Even before I learned to drive, I always believed I would die in a car crash—a strange fear, canonized when my mother was in a bad accident. I knew it the moment it happened; no one told me. Magical thinking isn’t supposed to amount to much but, every once in awhile, a reality materializes….
She was fine in the end, but I remained fixated. My mind is a collection of misfiring fragments, and these fragments become real, pulsating matter when two, three or four observations recognize in one another affinities, conspiracies. Thus, Car Crash-SLC 1.0: a mass that glows neon mint-green in the dark, catalyzed years ago, now and again reemerging into consciousness, mutating to accommodate facts, anecdotes and miscellanea.
It happened when I visited the New Museum this week.
In one of the galleries of the “Ghosts in the Machine” exhibit, there was reference to novelist J.G. Ballard. He’s known for sifting through the artifacts of dystopia and the aftermath of technological development, a usual suspect for visual disquisition about man and machine. Within this white room, a film was playing: “Crash!”, a short created by Ballard and Harley Cokeliss in 1971, two years before Ballard would release his novel of the same name. Both explore the eroticism of car crashes. I could spend the rest of this essay discussing the sexual charge and fantasia of metal-on-metal, but my thoughts turn to other absurdities…

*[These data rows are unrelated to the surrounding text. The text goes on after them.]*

(** * SmartShield backend: model bridge, cache store, configuration and labels

    A shallow embedding of the parts of the backend that decide how a
    remote-model analysis is obtained:

    - [backend/dist/config/redis.js]   the [cache], [session] and [rateLimit]
                                       helpers over the Redis client;
    - [backend/src/config/config.ts]   [validateConfig], [getModelConfig];
    - [services/modelBridge.js]        providers, parsing, fallback;
    - [backend/dist/routes/health.js]  [checkModelHealth];
    - [config/logger.js]               [sanitizeLogData], and the calls of
                                       the logger it makes throw;
    - [services/phishingDetection]     labels and edit distance, of which the
                                       repository has the declarations only.

    JavaScript values are kept untyped, as the code receives them; a call
    that can throw is a computation in a state-and-exception monad over
    the world the service talks to (Redis, the HTTP endpoints, the logger). *)

From Stdlib Require Import QArith ZArith Lia Ascii String.
From stdpp Require Import base option list strings gmap pretty.

Set Warnings "-register-all".

Local Open Scope Z_scope.
Local Open Scope string_scope.

(** ** JavaScript values *)

Module JS.

(** An IEEE double, as far as the code can tell doubles apart: the code only
    compares them, and comparison of finite doubles is comparison of the
    rationals they denote. *)
Inductive number : Type :=
| NaN
| NegInf
| Fin (q : Q)
| PosInf.

Inductive value : Type :=
| VUndef
| VNull
| VBool (b : bool)
| VNum (n : number)
| VStr (s : string)
| VArr (items : list value)
| VObj (fields : list (string * value)).

(** A thrown error. [Err] is an [Error] of the language or of a library
    (a [TypeError], a [SyntaxError], a [RangeError], an error of the Redis
    client): its own enumerable properties, if it has any, are primitives.
    [AxiosError] is the error [axios] rejects a request with once the
    request was made: it carries the request object, and the response if
    one came, and these refer to themselves through the socket. The code
    reads the [message] of an error; the logger walks its properties. *)
Inductive Error : Type :=
| Err (message : string)
| AxiosError (message : string).

Definition message (e : Error) : string :=
  match e with Err m | AxiosError m => m end.

(** The own enumerable properties of the error hold a cycle. *)
Definition circular (e : Error) : bool :=
  match e with AxiosError _ => true | Err _ => false end.

Inductive Completion (A : Type) : Type :=
| Normal (a : A)
| Throw (e : Error).
Arguments Normal {A} a.
Arguments Throw {A} e.

Definition TypeError (msg : string) : Error := Err msg.

(** Sequencing of steps that may throw and touch nothing else. *)
Definition and_then {A B} (c : Completion A) (k : A -> Completion B) : Completion B :=
  match c with
  | Normal a => k a
  | Throw e => Throw e
  end.

Notation "x <~ c ;; k" := (and_then c (fun x => k))
  (at level 100, c at next level, right associativity).

(** [a < b], [a >= b] on doubles: every comparison with [NaN] is false. *)
Definition lt (a b : number) : bool :=
  match a, b with
  | NaN, _ | _, NaN => false
  | NegInf, NegInf => false
  | NegInf, _ => true
  | _, NegInf => false
  | PosInf, _ => false
  | Fin _, PosInf => true
  | Fin x, Fin y => negb (Qle_bool y x)
  end.

Definition ge (a b : number) : bool :=
  match a, b with
  | NaN, _ | _, NaN => false
  | _, NegInf => true
  | NegInf, _ => false
  | PosInf, _ => true
  | Fin _, PosInf => false
  | Fin x, Fin y => Qle_bool y x
  end.

Definition is_nan (a : number) : bool :=
  match a with NaN => true | _ => false end.

(** [Math.min(a, b)] and [Math.max(a, b)] on numbers. *)
Definition Math_min (a b : number) : number :=
  if is_nan a || is_nan b then NaN else if lt b a then b else a.

Definition Math_max (a b : number) : number :=
  if is_nan a || is_nan b then NaN else if lt a b then b else a.

Definition string_nonempty (s : string) : bool :=
  match s with EmptyString => false | String _ _ => true end.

Heroes, anti-heroes and everymen populate Car Crash-2.0. Albert Camus died in a car crash en route to Paris from a holiday in Provence and, as the story goes, there was an unused train ticket in his pocket. His publisher, Michel Gallimard, had offered him a ride into the city, and Camus accepted. It happened in a Facel Vega, a contemporary of the Aston Martin—one of Francoise Sagan’s special possessions. That young author bought a Jaguar after receiving money for her novel Bonjour Tristesse, in which the teen narrator, Cecile, indirectly causes her nemesis to drive off a cliff. Sagan was known to race cars barefoot around St. Tropez. She would end up in a coma after a serious accident, though she did make a full recovery.
Princess Grace Kelly died in a car crash, suffering a stroke before losing control of the vehicle on Route de La Turbie along the French Riviera. She had told her chauffeur she preferred to drive herself and her daughter, Stephanie, in their Rover. Dancer Isadora Duncan was dragged to her death on the roads of Nice, strangled by her own scarf; it had caught itself in the rear wheel of the car in which she was only passenger. Her two children had drowned, trapped in an automobile, years earlier.

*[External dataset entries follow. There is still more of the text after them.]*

(** C5. A suite is marked [Passed] with a declared leaf that got no
    outcome. In the run of [twoFiles] above, when [onComplete] is done
    the method of the first file is [Unset], no leaf is [Failed], and
    the suite is [Passed]: [onComplete] decides on the exit code, the
    fatal errors and the streamed failures, and does not count the
    leaves as [parseAndMarkChildren] does. *)
Theorem suite_passed_with_unset_leaf :
  Aggregate.isContainer twoFiles [] = true
  /\ Aggregate.leavesOf twoFiles [] = [[0; 0]; [1; 0]]%nat
  /\ map (fun leaf =>
            outcomeOf (run <$> onComplete noReport (buildTestNameMap twoFiles)
                                 silentRun 0%Z) leaf)
         (Aggregate.leavesOf twoFiles [])
     = [Some Unset; Some Passed]
  /\ outcomeOf (run <$> onComplete noReport (buildTestNameMap twoFiles)
                          silentRun 0%Z) []
     = Some Passed
  /\ totalChildren twoFiles = 2%nat.
Proof. vm_compute. repeat split. Qed.

End Laws.

(** * Further properties *)

(** ** The carry-over buffer *)

Section Buffer.

Lemma join_split (s : jstring) : join [newline] (split s) = s.
Proof.
  induction s as [|c s IH]; [reflexivity|].
  cbn [split]. pose proof (split_not_nil s) as Hne.
  destruct (c =? newline) eqn:E.
  - apply N.eqb_eq in E. subst c.
    destruct (split s) as [|l ls]; [congruence|].
    cbn [join] in *. now rewrite IH.
  - destruct (split s) as [|l ls]; [congruence|].
    destruct ls as [|l2 ls]; cbn [join] in *; now rewrite <- IH.
Qed.

Lemma join_snoc (init : list jstring) (x : jstring) :
  join [newline] (init ++ [x])
  = concat (map (fun l => l ++ [newline]) init) ++ x.
Proof.
  induction init as [|l init IH]; [reflexivity|].
  cbn [app map concat]. rewrite <- app_assoc, <- IH.
  destruct init; cbn [app join]; now rewrite <- ?app_assoc.
Qed.

Lemma split_pieces (s : jstring) :
  Forall (fun l => ~ In newline l) (split s).
Proof.
  induction s as [|c s IH]; cbn [split].
  - constructor; [intros []|constructor].
  - destruct (c =? newline) eqn:E.
    + constructor; [intros []|exact IH].
    + destruct (split s) as [|l ls]; [repeat constructor; intros [->|[]];
        now rewrite N.eqb_refl in E|].
      inversion IH as [|? ? Hl Hls]; subst. constructor; [|exact Hls].
      intros [->|H]; [now rewrite N.eqb_refl in E|now apply Hl].
Qed.

Lemma split_without_newline (s : jstring) :
  ~ In newline s -> split s = [s].
Proof.
  induction s as [|c s IH]; intros H; [reflexivity|].
  cbn [split]. destruct (c =? newline) eqn:E.
  - apply N.eqb_eq in E. subst c. exfalso. apply H. now left.
  - rewrite IH; [reflexivity|]. intros Hin. apply H. now right.
Qed.

(** The complete lines [processChunk] classifies. *)
Lemma split_decompose (s : jstring) :
  s = concat (map (fun l => l ++ [newline]) (removelast (split s)))
      ++ List.last (split s) []
  /\ Forall (fun l => ~ In newline l) (removelast (split s))
  /\ ~ In newline (List.last (split s) []).
Proof.
  pose proof (split_not_nil s) as Hne.
  pose proof (split_pieces s) as Hall.
  pose proof (join_split s) as Hj.
  rewrite (app_removelast_last [] Hne) in Hj, Hall.
  rewrite join_snoc in Hj. apply Forall_app in Hall as [H1 H2].
  inversion H2; subst. auto.
Qed.

(** What [processChunk] does with the carry-over buffer: the lines it
    classifies, each followed by its newline, and then the buffer it
    leaves, spell the old buffer followed by the chunk; neither a line nor
    the new buffer holds a newline; the callbacks are those of the lines,
    trimmed, in order. *)
Theorem processChunk_lines (e : Executor) (chunk : jstring) :
  exists lines : list jstring,
    lineBuffer e ++ chunk
    = concat (map (fun l => l ++ [newline]) lines)
      ++ lineBuffer (fst (processChunk e chunk))
    /\ Forall (fun l => ~ In newline l) lines
    /\ ~ In newline (lineBuffer (fst (processChunk e chunk)))
    /\ snd (processChunk e chunk)
       = flat_map (fun line => parseLine (trim line)) lines.
Proof.
  exists (removelast (split (lineBuffer e ++ chunk))).
  destruct (split_decompose (lineBuffer e ++ chunk)) as (H1 & H2 & H3).
  unfold processChunk. cbn [fst snd lineBuffer]. auto.
Qed.

Lemma processChunk_without_newline (e : Executor) (chunk : jstring) :
  ~ In newline (lineBuffer e) -> ~ In newline chunk ->
  processChunk e chunk
  = (mkExecutor (lineBuffer e ++ chunk) (stderrBuffer e), []).
Proof.
  intros Hb Hc. unfold processChunk.
  rewrite split_without_newline; [reflexivity|].
  intros [H|H]%in_app_or; auto.
Qed.

Lemma processChunk_buffer (e : Executor) (chunk : jstring) :
  ~ In newline (lineBuffer (fst (processChunk e chunk))).
Proof.
  destruct (split_decompose (lineBuffer e ++ chunk)) as (_ & _ & H).
  exact H.
Qed.

Lemma onData_buffer (ch : Channel) (e : Executor) (data : jstring) :
  ~ In newline (lineBuffer (fst (onData ch e data))).
Proof.
  destruct ch; cbn [onData]; unfold onStdout, onStderr.
  - pose proof (processChunk_buffer e data) as H.
    destruct (processChunk e data); exact H.
  - set (e1 := mkExecutor _ _).
    pose proof (processChunk_buffer e1 data) as H.
    destruct (processChunk e1 data); exact H.
Qed.

Lemma feed_buffer (chunks : list (Channel * jstring)) (e : Executor) :
  ~ In newline (lineBuffer e) ->
  ~ In newline (lineBuffer (fst (feed e chunks))).
Proof.
  revert e. induction chunks as [|[ch data] chunks IH]; intros e He; [exact He|].
  cbn [feed]. pose proof (onData_buffer ch e data) as H1.
  destruct (onData ch e data) as [e1 cbs1]. cbn [fst] in H1.
  specialize (IH e1 H1). destruct (feed e1 chunks). exact IH.
Qed.

Lemma feed_app (a b : list (Channel * jstring)) (e : Executor) :
  feed e (a ++ b)
  = let '(e1, cbs1) := feed e a in
    let '(e2, cbs2) := feed e1 b in
    (e2, cbs1 ++ cbs2).
Proof.
  revert e. induction a as [|[ch data] a IH]; intros e; cbn [app feed].
  - destruct (feed e b). reflexivity.
  - destruct (onData ch e data) as [e1 cbs1]. rewrite IH.
    destruct (feed e1 a) as [e2 cbs2]. destruct (feed e2 b) as [e3 cbs3].
    now rewrite app_assoc.
Qed.

Lemma results_app (a b : list Callback) :
  results (a ++ b) = results a ++ results b.
Proof. unfold results. apply flat_map_app. Qed.

(** A line is classified only when its newline has arrived: output that
    ends without a newline adds no result, on either pipe, and the end of
    the process adds none either, so a last line without newline is never
    classified. *)
Theorem unterminated_line_not_classified
    (e : Executor) (chunks : list (Channel * jstring)) (ch : Channel)
    (tail : jstring) (ending : Ending) :
  ~ In newline (lineBuffer e) ->
  ~ In newline tail ->
  results (snd (feed e (chunks ++ [(ch, tail)]))) = results (snd (feed e chunks))
  /\ results (snd (fst (onEnding (fst (feed e (chunks ++ [(ch, tail)])))
                                 ending))) = [].
Proof.
  intros He Ht. split.
  - rewrite feed_app. pose proof (feed_buffer chunks e He) as Hb.
    destruct (feed e chunks) as [e1 cbs1]. cbn [fst snd] in *.
    cbn [feed]. destruct ch; cbn [onData]; unfold onStdout, onStderr.
    + rewrite processChunk_without_newline by assumption.
      cbn [snd]. rewrite results_app. cbn. now rewrite app_nil_r.
    + rewrite processChunk_without_newline by assumption.
      cbn [snd]. rewrite results_app. cbn. now rewrite app_nil_r.
  - destruct ending as [code [sg|]|msg code signal|]; cbn [onEnding];
      [destruct (JsString.eqb sg _)| | |]; reflexivity.
Qed.

Lemma unterminated_line_not_classified_witness :
  results (snd (feed StreamingTestExecutor.fresh
                  ([(Stdout, [checkmark] ++ str " testLogin" ++ [newline])]
                   ++ [(Stdout, [crossmark] ++ str " testLogout")])))
  = [(str "testLogin", true)].
Proof.
  etransitivity; [|reflexivity].
  apply (unterminated_line_not_classified
           StreamingTestExecutor.fresh
           [(Stdout, [checkmark] ++ str " testLogin" ++ [newline])]
           Stdout ([crossmark] ++ str " testLogout") (Close (Some 0%Z) None)).
  - intros [].
  - vm_compute. intuition discriminate.
Defined.

End Buffer.

(** ** Docker errors *)

Section Docker.

Import Language.

(** An error that [isDockerError] recognises is never shown raw:
    [getDockerErrorMessage] replaces it by one of its five messages. *)
Theorem docker_error_has_friendly_message (errorMessage stderr : jstring) :
  isDockerError errorMessage stderr = true ->
  In (getDockerErrorMessage errorMessage stderr) dockerMessages.
Proof.
  unfold isDockerError, getDockerErrorMessage, dockerMessages.
  set (c := toLowerCase (errorMessage ++ str " " ++ stderr)).
  destruct (includes c (str "command not found")),
    (includes c (str "not recognized")), (includes c (str "enoent")),
    (includes c (str "cannot connect to the docker daemon")),
    (includes c (str "no such container")),
    (includes c (str "is not running")),
    (includes c (str "permission denied")), (includes c (str "docker"));
    cbn [orb andb]; intros H; try discriminate H; cbn [In]; auto 6.
Qed.

Lemma docker_error_has_friendly_message_witness :
  In (getDockerErrorMessage
        (str "Command failed: docker exec app vendor/bin/codecept")
        (str "Error response from daemon: No such container: app"))
     dockerMessages.
Proof.
  apply (docker_error_has_friendly_message
           (str "Command failed: docker exec app vendor/bin/codecept")
           (str "Error response from daemon: No such container: app")).
  reflexivity.
Defined.

End Docker.

(** ** The command line *)

Section Command.

Import Language CommandLine.

Lemma trimStart_id (s : jstring) :
  forallb (fun c => negb (isSpace c)) s = true -> trimStart s = s.
Proof.
  destruct s as [|c s]; [reflexivity|]. cbn.
  intros [H _]%andb_true_iff. apply negb_true_iff in H. now rewrite H.
Qed.

Lemma trim_id (s : jstring) :
  forallb (fun c => negb (isSpace c)) s = true -> trim s = s.
Proof.
  intros H. unfold trim, trimEnd. rewrite (trimStart_id s H).
  rewrite trimStart_id; [apply rev_involutive|].
  apply forallb_forall. intros c Hc%in_rev.
  rewrite forallb_forall in H. now apply H.
Qed.

Lemma trimStart_spaces (s : jstring) :
  forallb isSpace s = true -> trimStart s = [].
Proof.
  induction s as [|c s IH]; [reflexivity|]. cbn.
  intros [-> H]%andb_true_iff. now apply IH.
Qed.

Lemma trim_spaces (s : jstring) : forallb isSpace s = true -> trim s = [].
Proof. intros H. unfold trim. now rewrite trimStart_spaces. Qed.

Lemma plainWord_spec (w : jstring) :
  plainWord w = true ->
  nonEmpty w = true /\ forallb plainChar w = true /\ trim w = w.
Proof.
  unfold plainWord. intros [H1 H2]%andb_true_iff. repeat split; auto.
  apply trim_id. apply forallb_forall. intros c Hc.
  rewrite forallb_forall in H2. specialize (H2 c Hc).
  unfold plainChar in H2. now apply andb_true_iff in H2 as [? _].
Qed.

There was Princess Diana and the infamous accident in the Pont de l’Alma tunnel. It happened just after I moved back to the States from Paris where my father had driven maniacally, as Bostonians do, around the Arc de Triomphe and lesser roundabouts (his kind called them “silent policemen”). Jackson Pollock crashed his own car in the Hamptons, as did Helmut Newton out front the Chateau Marmont in West Hollywood. Still, I learned to drive. After all, I lived in the suburbs—how else was I supposed to meet up with boys? (Ballard was right, thrills are only intensified by fear.) My skills weren’t all that great; minor accidents resulted: hitting an unmarked police car on the way to field hockey practice, as well as multiple snow banks in college.
I stopped driving when I moved to the city, and I’m scared to start again: I walked to the New Museum that day; I have never road-tripped along the Cote d’Azur.